Knock knock.
Who's there?
Nobody. Self is an illusory epiphenomenon emerging from the binding in time of separate neuronal populations via loops of neurons from cortical representations (sensation, motor action planning, etc) to the brain's switching center, the thalamus, and back operating at 40 times per second. This is necessary if not sufficient for what an average observer would call being conscious.
The epiphenomenon of consciousness is a prediction engine and it runs on entirely deterministic, entirely classically predictable hardware. No quantum woo-woo is needed or likely given the dense wet environment. The decoherence timescale for a plausible small molecule is 10 orders of magnitude shorter than the timescale of neuronal and astrocyte activity.

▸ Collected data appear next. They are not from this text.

(* ===== verification/ColumnPagesSpec.v ===== *)
(** What columns of integers promise: the rows that are flushed or updated in place are
    those that later scans return, and statistics that are right skip no row. *)
From S2P Require Import Prelude Serializer FreeSpaceManager NullMask Bitpacking BitpackingFacts BitpackingPages Compression ColumnPages.
From S2P Require Import CompressionFacts ColumnPagesFacts ColumnPagesUpdate ZoneMap.
Local Open Scope Z_scope.

(** ** Scans *)

(** The rows of an array: a null has no value. *)
Definition rows (data : list Z) (nullMask : option NullMask.t) (n : Z) (i : Z) : option Z :=
  if (0 <=? i) && (i <? n) then match isNull_at nullMask i with Ret false => data !! Z.to_nat i | _ => None end else None.

Section scans.
Context `{FastPForLaws} (dt : PhysicalTypeID).
Abbreviation t := (visit dt).

(** Scans into vectors return these rows, as far as they are known. *)
Definition scans_as (dataFH : file) (chunk : ColumnChunkMetadata) (f : Z -> option Z) : Prop :=
  exists state, initializeScanState dt chunk = Ret state /\
  forall lo n dst, 0 <= lo -> 0 <= n -> lo + n <= numValuesInChunk chunk -> n <= Z.of_nat (length dst) ->
  exists dst', scanInternal dataFH dt state lo n dst = Ret dst' /\ length dst' = length dst /\
    forall i v, lo <= i < lo + n -> f i = Some v -> dst' !! Z.to_nat (i - lo) = Some v.

Lemma scan_state dataFH chunk : chunk_ok dt dataFH chunk -> exists n, initializeScanState dt chunk = Ret (mkState chunk n).
Proof.
  intros [Hc|Hc]; unfold initializeScanState.
  - rewrite (Metadata_numValues_paged dt _ (chunk_paged _ _ _ Hc)). by eexists.
  - unfold Metadata_numValues. rewrite (constant_is _ _ Hc). by eexists.
Qed.

Lemma chunk_count dataFH chunk : chunk_ok dt dataFH chunk -> 0 <= numValuesInChunk chunk < 2 ^ 63.
Proof.
  intros [Hc|Hc]; [|pose proof (constant_count _ _ Hc); lia]. pose proof (chunk_room _ _ _ Hc). pose proof (chunk_range _ _ _ Hc). pose proof (chunk_file _ _ _ Hc).
  pose proof (per_page_range dt _ (chunk_paged _ _ _ Hc)) as [Hper _].
  assert (per_page dt (compMeta chunk) * numPages chunk <= 32768 * 2 ^ 32) by (apply Z.mul_le_mono_nonneg; lia). lia.
Qed.

(** [ReadCompressedValuesFromPageToVector] reads chunks. *)
Lemma vector_reads m : reads_chunks dt (ReadCompressedValuesFromPageToVector dt) (fun _ => True) m.
Proof.
  split.
  - intros Hpg page pos dst at_ n _ Hok Hpos Hn Hper Hat Hlen. destruct (read_page_vector dt m page pos dst at_ n) as (dst' & Hrun & Hrep); try done. by exists dst'.
  - intros E page pos dst at_ n. unfold ReadCompressedValuesFromPageToVector. by rewrite E.
Qed.

(** Into a column chunk of a type that is not [uint8_t]. *)
Lemma chunk_reads m : dt <> T_UINT8 -> reads_chunks dt (ReadCompressedValuesFromPage dt) (Forall (fun v => MIN t <= v <= MAX t)) m.
Proof.
  intros Hdt. split.
  - intros Hpg page pos dst at_ n Hty Hok Hpos Hn Hper Hat Hlen. destruct (read_page_vector dt m page pos dst at_ n) as (dst' & Hrun & Hrep); try done.
    exists dst'. rewrite read_page_chunk by done. split_and!; [done..|]. destruct Hrep as [Hl Hrep]. apply Forall_lookup. intros i v Hv. rewrite Hrep in Hv. case_match.
    + injection Hv as <-. unfold page_value, value_at. apply (decoded_in_type t). apply _.
    + by apply (proj1 (Forall_lookup _ _) Hty i v).
  - intros E page pos dst at_ n. unfold ReadCompressedValuesFromPage. by rewrite E.
Qed.

Lemma scanInternal_run dataFH chunk state lo n dst : chunk_ok dt dataFH chunk -> initializeScanState dt chunk = Ret state ->
  0 <= lo -> 0 <= n -> lo + n <= numValuesInChunk chunk -> n <= Z.of_nat (length dst) ->
  exists dst', scanInternal dataFH dt state lo n dst = Ret dst' /\ replaced dst dst' 0 n (fun i => chunk_value dt dataFH chunk (lo + i)).
Proof.
  intros Hok Hst Hlo Hn Hle Hlen. unfold scanInternal.
  destruct (readCompressedValues_run dt dataFH chunk state (ReadCompressedValuesFromPageToVector dt) (fun _ => True) dst 0 lo (lo + n)) as (dst' & -> & Hrep); try done; try lia.
  { apply vector_reads. }
  exists dst'. split; [done|]. replace (0 + (lo + n - lo)) with n in Hrep by lia. eapply replaced_ext; [|exact Hrep]. intros i _. cbn beta. f_equal. lia.
Qed.

(** The rows are those that are known of the chunk. *)
Lemma scans_agrees dataFH chunk f : chunk_ok dt dataFH chunk -> (forall i v, f i = Some v -> 0 <= i < numValuesInChunk chunk) ->
  scans_as dataFH chunk f <-> agrees dt dataFH chunk f.
Proof.
  intros Hok Hdom. split.
  - intros (state & Hst & Hscan) i v Hi Hv. specialize (Hdom i v Hv). destruct (Hscan i 1 [0]) as (dst' & Hrun & _ & Hd); [lia..|cbn; lia|].
    destruct (scanInternal_run dataFH chunk state i 1 [0] Hok Hst) as (dst2 & Hrun2 & _ & Hrep); [lia..|cbn; lia|]. rewrite Hrun in Hrun2. injection Hrun2 as <-.
    specialize (Hd i v ltac:(lia) Hv). specialize (Hrep 0%nat). rewrite Z.sub_diag in Hd. change (Z.to_nat 0) with 0%nat in Hd. rewrite Hd in Hrep.
    cbn in Hrep. injection Hrep as Hrep. rewrite Hrep. f_equal. lia.
  - intros Hag. destruct (scan_state dataFH chunk Hok) as [n0 Hst]. exists (mkState chunk n0). split; [done|]. intros lo n dst Hlo Hn Hle Hlen.
    destruct (scanInternal_run dataFH chunk _ lo n dst Hok Hst Hlo Hn Hle Hlen) as (dst' & -> & Hl & Hrep). exists dst'. split_and!; [done..|].
    intros i v Hi Hv. rewrite Hrep. rewrite (proj2 (Z.leb_le _ _)), (proj2 (Z.ltb_lt _ _)) by lia. cbn [andb]. f_equal.
    replace (lo + Z.of_nat (Z.to_nat (i - lo))) with i by lia. by apply Hag; [lia|].
Qed.
End scans.

(** ** Updates of a checkpoint *)

Section updates.
Context `{FastPForLaws} (dt : PhysicalTypeID).

Lemma after_domain f updates m endRow bound : Forall (update_ok dt m endRow) updates -> (forall i v, f i = Some v -> 0 <= i < bound) ->
  forall i v, after f updates i = Some v -> 0 <= i < fold_left (fun n c => Z.max n (startRow c + numRows c)) updates bound.
Proof.
  intros Hups. revert f bound. induction Hups as [|c updates Hup _ IH]; intros f bound Hf; [done|]. cbn [fold_left after].
  apply IH. intros i v Hv. destruct (update_rows _ _ _ _ Hup) as (Hs & Hn & _). unfold overwrite in Hv.
  destruct (Z.leb_spec (startRow c) i), (Z.ltb_spec i (startRow c + numRows c)); cbn [andb] in Hv; try (specialize (Hf i v Hv)); lia.
Qed.

End updates.

(** Updates without nulls. *)
Lemma plain_update_ok dt m endRow data start n : n = Z.of_nat (length data) -> 0 <= start -> 0 < n -> start + n <= endRow -> Forall (compressible (visit dt)) data ->
  update_ok dt m endRow (mkCheckpointState data None start n).
Proof.
  intros -> Hs Hn He Hv. split; cbn [chunkData chunkNulls startRow numRows]; [done|done|intros i Hi; exists false; by split|].
  intros i v _ _ Hi. pose proof (proj1 (Forall_lookup _ _) Hv _ _ Hi) as Hc. split; [apply Hc|done].
Qed.

(** Three values of a page of zeros, packed with eight bits after an offset of 100; then
    two updates of them, the second of a null. *)
Definition packed_example : ColumnChunkMetadata := mkChunkMetadata 0 1 3 (mkMetadata 100 300 INTEGER_BITPACKING).
Definition page_example : file := [replicate 4096 0].
Definition updates_example : list ChunkCheckpointState := [mkCheckpointState [250; 101] None 1 2; mkCheckpointState [300] None 3 1].
Definition rows_example (i : Z) : option Z := if (0 <=? i) && (i <? 3) then Some 100 else None.

Lemma page_example_ok : chunk_ok T_INT16 page_example packed_example.
Proof.
  left. split.
  - split; [by right|]. split; [by vm_compute|]. intros E. discriminate E.
  - intros _. split; try done; split; try done; intros _; done.
  - by vm_compute.
  - by vm_compute.
  - intros k Hk. cbn in Hk. assert (k = 0) as -> by lia. split; [apply Forall_replicate; lia|done].
  - by vm_compute.
Qed.

#[local] Existing Instances one_by_one one_by_one_laws.


(** ** Flushes *)

Section flushes.
Context `{FastPForLaws} (dt : PhysicalTypeID).
Abbreviation t := (visit dt).

Lemma rows_some data nullMask n i v : rows data nullMask n i = Some v -> 0 <= i < n /\ isNull_at nullMask i = Ret false /\ data !! Z.to_nat i = Some v.
Proof.
  unfold rows. destruct (Z.leb_spec 0 i), (Z.ltb_spec i n); cbn [andb]; try done.
  destruct (isNull_at nullMask i) as [[]| |]; done.
Qed.

End flushes.


(** ** Scans into column chunks *)

Section column_scan.
Context `{FastPForLaws} (dt : PhysicalTypeID).
Abbreviation t := (visit dt).

(** A scan into a column chunk clamps its range to the values of the chunk and returns
    what a scan of that range into a vector does, for every type but [uint8_t] (which is
    unpacked as another type, see below). *)
Theorem scan_reads_chunk dataFH chunk state columnChunk startOffset endOffset : dt <> T_UINT8 -> chunk_ok dt dataFH chunk ->
  initializeScanState dt chunk = Ret state -> 0 <= startOffset <= endOffset -> startOffset <= numValuesInChunk chunk ->
  Forall (fun v => MIN t <= v <= MAX t) columnChunk -> endOffset - startOffset <= Z.of_nat (length columnChunk) ->
  let n := Z.min endOffset (numValuesInChunk chunk) - startOffset in
  exists dst, scan dataFH dt state columnChunk startOffset endOffset = Ret dst /\
    scanInternal dataFH dt state startOffset n columnChunk = Ret dst /\ length dst = length columnChunk /\
    forall i, 0 <= i < n -> dst !! Z.to_nat i = Some (chunk_value dt dataFH chunk (startOffset + i)).
Proof.
  intros Hdt Hok Hst Hr Hle Hty Hlen n. destruct (scan_state dt dataFH chunk Hok) as [k Hst']. rewrite Hst' in Hst. injection Hst as <-.
  destruct (scanInternal_run dt dataFH chunk _ startOffset n columnChunk Hok Hst') as (dst & Hrun & Hrep); [lia..|]. unfold scan. cbn [metadata].
  rewrite (Z.min_l startOffset) by lia. rewrite (proj2 (Z.leb_le startOffset _)) by lia. cbn [ku_assert mbind outcome_bind]. fold n. rewrite (proj2 (Z.ltb_ge _ n)) by lia.
  destruct (readCompressedValues_run dt dataFH chunk (mkState chunk k) (ReadCompressedValuesFromPage dt) (Forall (fun v => MIN t <= v <= MAX t))
    columnChunk 0 startOffset (Z.min endOffset (numValuesInChunk chunk))) as (dst2 & Hrun2 & Hrep2); try done; try lia.
  { by apply chunk_reads. }
  assert (dst2 = dst) as ->.
  { apply list_eq. intros i. destruct Hrep as [_ Hrep], Hrep2 as [_ Hrep2]. rewrite Hrep, Hrep2. fold n. replace (0 + n) with n by lia.
    case_match; [|done]. cbn beta. do 2 f_equal. lia. }
  exists dst. split_and!; [done|done|apply Hrep|]. intros i Hi. destruct Hrep as [_ Hrep]. rewrite Hrep.
  rewrite (proj2 (Z.leb_le _ _)), (proj2 (Z.ltb_lt _ _)) by lia. cbn [andb]. do 2 f_equal. lia.
Qed.
End column_scan.

Lemma scan_reads_chunk_witness :
  exists dst, scan page_example T_INT16 (mkState packed_example 4096) [0; 0; 0; 0] 1 5 = Ret dst /\
    forall i, 0 <= i < 2 -> dst !! Z.to_nat i = Some (chunk_value T_INT16 page_example packed_example (1 + i)).
Proof.
  destruct (scan_reads_chunk T_INT16 page_example packed_example (mkState packed_example 4096) [0; 0; 0; 0] 1 5) as (dst & Hrun & _ & _ & Hd); try done.
  - apply page_example_ok.
  - repeat apply List.Forall_cons; done || apply List.Forall_nil.
  - exists dst. split; assumption.
Defined.

(** ** Values that are lost *)

(** A round trip of values through the flush of a chunk and scans of it. *)
Definition through_column (dt : PhysicalTypeID) (data : list Z) : outcome (list Z * list Z) :=
  let n := Z.of_nat (length data) in
  chunk ← getMetadataToFlush true dt data n n None;
  '(dataFH, chunk) ← flushBuffer true dt data n (replicate (Z.to_nat (numPages chunk)) []) 0 (numPages chunk) chunk;
  state ← initializeScanState dt chunk;
  vector ← scanInternal dataFH dt state 0 n (replicate (length data) 0);
  columnChunk ← scan dataFH dt state (replicate (length data) 0) 0 n;
  mret (vector, columnChunk).

(** The least value of a signed type is lost: its absolute value is itself, so the
    width is that of the largest value, and it reads back as zero. *)
Theorem least_value_lost :
  forallb (fun dt => bool_decide (through_column dt [MIN (visit dt); 1] = Ret ([0; 1], [0; 1]))) [T_INT8; T_INT16; T_INT32; T_INT64] = true.
Proof. by vm_compute. Qed.

(** A scan of a bit-packed column of [uint8_t] into a column chunk (as a checkpoint
    does that rewrites it) subtracts the wrong offset when the minimum is above 127: it
    unpacks with the packing of [int8_t]; a scan into a vector is right. *)
Theorem uint8_column_chunk_misread :
  through_column T_UINT8 [100; 200] = Ret ([100; 200], [0; 100]).
Proof. by vm_compute. Qed.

Free will is a relative quantity expressed in terms of the ratio of computational power available for each actor. We can have free will relative to something or some system but there's no absolute meaning of free will. Animals as we know them with nervous systems are predictable objects just like anything else.
I'm not saying it makes sense from the perspective of introspection. It seems absurd and obviously false.
I'm saying that's what the scientific evidence indicates it. One argument against it is that well before you are consciously aware of making a decision there are many neurological indicators (EEG P300 signals, fast near IR changes in scattering, and slow fMRI blood oxygenation, etc) that use the activity of sub-populations of neurons to correctly predict, for example, a motor behavior like choosing one of two buttons to press. This disconnect also exists in terms of conscious sensory perception of being pinched when external brain stimulation like rTMS can be used to inhibit perception. Or more dramatically when TMS is used in the pre-motor and motor cortices to initiate a preference for action, say, in a choice to twitch your right hand finger or your left. The brain confabulates an intention post-hoc to agree with the stimulation choice.